The Digital eBook Library Express
This week has been the week of conference calls. I’ve had one every day except today. I tease Bob that he can call himself a publishing whore as long as he doesn’t include me, but the reality is we must be open to new innovative ideas and that means trying a variety of things. Bob and I have tried just about everything. We even have credit cards that light up. We really do. A partnership that formed with Dynamics a year ago at Thrillerfest. It was pretty cool to get an email from my husband with this picture attached at the CES conference, the largest electronics show. What great exposure for Bob’s new Science Fiction Series, Nightstalkers. And exposure and discoverability is the name of the game.
Today, Bob emailed me a blog post to go over where he mentioned how he feels NY is about 18 months behind. I emailed him back with I feel like we’re always about 12 months ahead of everything. A few years ago we started serializing Chasing the Ghost. We broke up the book into I believe 9 or 10 episodes. We called it going back to Dickens. We thought we were brilliant, but it didn’t work out as we had hoped. But now serials are a hot topic. Of course, we’re not the only people who thought of doing serials…great minds and all that.
Bob blogged about hybrid authors back in 2011 and now DBW has decided this is their new catch phrase to describe authors like Bob. They did do an excellent survey about what authors really want, but that’s for another day.
About a year ago, we spoke with King County Library in Seattle, (they are one of the largest library systems in the country) about offering our digital catalog to their customers. It didn’t happen, but this week we partnered with Douglas County Library in Colorado. They read Bob’s blog post at DBW about our partnership with Jennifer Probst and contacted us about partnering with them. I had a wonderful chat with two of the librarians and we got the ball rolling. They bought 97 titles (all of our authors).
There is a battle going on between libraries and publishers, but as the Forbes article points out: it’s the wrong war. Questions over copyright, DRM, libraries surviving digital, pricing…Interesting enough, in this article they mention how eBooks are priced to libraries, specifically the same library we just partnered with. Here is a quote from the article:
“The challenge to libraries is not insignificant. Four of the six publishers are not providing eBooks to libraries at any price. The other two – Random House and HarperCollins lead the industry with two different models. Random House adjusted eBook pricing in 2012. While the prices on some books were lowered, the most popular titles increased in price – some dramatically. Author Justin Cronin’s post-apocalyptic bestseller “The Twelve” whose print edition costs the Douglas County Libraries $15.51 from Baker & Taylor and whose eBook is priced at $9.99 on Amazon was priced at $84 to Douglas County on October 31st.

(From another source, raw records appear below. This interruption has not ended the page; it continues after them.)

Lemma ranges_are_intervals_witness :
  covers 1 3 1 = true
  <-> (center1 loop_300_950
       <= gene_tss (nth 1 [("G0", "g0", 100%Z); ("G1", "g1", 500%Z);
                           ("G2", "g2", 900%Z)]%string
                         (EmptyString, EmptyString, 0%Z))
       < center2 loop_300_950)%Z.
Proof.
  apply (ranges_are_intervals
           [("G0", "g0", 100%Z); ("G1", "g1", 500%Z); ("G2", "g2", 900%Z)]%string
           chr1_elements [loop_80_950; loop_300_950]
           (Build_alloc_loop loop_300_950 1 2 1 3)
           (EmptyString, EmptyString, 0%Z) 1).
  - repeat constructor; unfold Qle; simpl; lia.
  - vm_compute. right. left. reflexivity.
  - simpl. lia.
Defined.

(** ** What a written table holds *)

(** X4.  In a written table, the [Pinloop] of every row is the cell that
    the lookup of the row's own chromosome, built from the rows and the
    loops of that chromosome alone, returns for the row's element name
    and gene identifier. *)
Theorem row_gets_own_cell (table : list pair) (chiapet : list loop)
    (out : list (pair * npfloat)) (i : nat) (p : pair) :
  pinloop_table table chiapet = Ok out ->
  nth_error table i = Some p ->
  exists v,
    nth_error out i = Some (p, v)
    /\ loc (lookup_on table chiapet (ElementChr p))
           (ElementName p) (GeneEnsemblID p) = Ok v.
Proof. intros H Hp. exact (pinloop_table_row table chiapet out H i p Hp). Qed.

Lemma row_gets_own_cell_witness :
  exists v,
    nth_error (combine table_ascending [Finite 0; Finite (4 # 4)]) 1
    = Some (row_of "chr1" 590 610 "E1" "G500" "g500" 500, v)
    /\ loc (lookup_on table_ascending [loop_300_950] "chr1") "E1" "G500" = Ok v.
Proof.
  apply (row_gets_own_cell table_ascending [loop_300_950]
           (combine table_ascending [Finite 0; Finite (4 # 4)]) 1
           (row_of "chr1" 590 610 "E1" "G500" "g500" 500));
    reflexivity.
Defined.

(** X5.  In a written table, two rows with the same chromosome, element
    name and gene identifier have the same [Pinloop]. *)
Theorem same_pair_same_value (table : list pair) (chiapet : list loop)
    (out : list (pair * npfloat)) (p q : pair) (v w : npfloat) :
  pinloop_table table chiapet = Ok out ->
  In (p, v) out -> In (q, w) out ->
  ElementChr p = ElementChr q ->
  ElementName p = ElementName q ->
  GeneEnsemblID p = GeneEnsemblID q ->
  v = w.
Proof.
  intros H Hp Hq Hc Hn Hg.
  assert (Hrow : forall r x, In (r, x) out ->
            loc (lookup_on table chiapet (ElementChr r))
                (ElementName r) (GeneEnsemblID r) = Ok x).
  { intros r x Hr. apply In_nth_error in Hr. destruct Hr as [i Hi].
    assert (Hout : exists col, out = combine table col).
    { unfold pinloop_table in H.
      destruct (for_each_chr _ _ _ _) as [col| | |]; simpl in H; try discriminate.
      inversion H. now exists col. }
    destruct Hout as [col ->].
    assert (Ht : nth_error table i = Some r).
    { clear - Hi. revert col i Hi.
      induction table as [|a t IH]; intros [|b col] [|i] Hi; simpl in *;
        try discriminate.
      - now inversion Hi.
      - exact (IH col i Hi). }
    destruct (pinloop_table_row table chiapet _ H i r Ht) as (x' & Hx' & Hl).
    rewrite Hi in Hx'. inversion Hx'; subst x'. exact Hl. }
  pose proof (Hrow p v Hp) as Hv. pose proof (Hrow q w Hq) as Hw.
  rewrite Hc, Hn, Hg in Hv. rewrite Hv in Hw. now inversion Hw.
Qed.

HarperCollins meanwhile has adopted a different model, selling eBooks to libraries at consumer prices but electronically limiting them to 26 lends and then requiring that the book be repurchased. Robin Nesbitt sees this as fairer to libraries, but she points out that it’s still much more expensive than print books, “I get forty to fifty lends from a bestseller in library binding. But at least they’re playing.””
You can see the disconnect.
Now, authors want to be paid for their work and publishers don’t want to lose potential revenue and I’m all for that.
In order to sell books, readers have to know you exist. You can shout ‘buy my book’ all you want all over the place, but only two things sell books.
- Product Placement
- Readers talking to readers
As we’ve learned, the first one helps, a lot. The Jefferson Allegiance went straight to #2 on Barnes and Noble best seller list on it’s first weekend because of Nook First (another program we suggested) and a key blog post on the Barnes and Noble site. My book went right into the top 10 (right up there with Shades of Gray) because of a dedicated email and Nook First.
Discoverability happens on 3 levels.
- In stores
- On websites
- With Readers
With readers is the key ingredient to success. Why is any of this relevant? Our partnership with Douglas County Library, while we will make a few dollars off the deal (our deal is discount off list price, so the library isn’t paying more than a customer is paying) isn’t about money. It’s about discoverability. Readers hang out in libraries. Readers ‘check’ out eBooks from libraries. Readers recommend great books. Readers, once they love your style, will go and BUY every book you ever wrote.
Hybrid Authors, and especially our authors, are in a unique position. We’re getting backlist and frontlist into the library system. Sure, we are in Overdrive, but any library that wants to partner with us, give us a call. Our goal is connect authors with the most important person: the reader.
Posted on February 23, 2013, in Write It forward. Bookmark the permalink. 2 Comments.





You, Bob and your pursuits are so dang inspiring! Wishing you all the best with this new partnership. I think I’ll point my local librarian to your site.
Yeah, good points, Jen. I really hope and pray that things get worked out for the libraries to have access to all books released, digital or otherwise.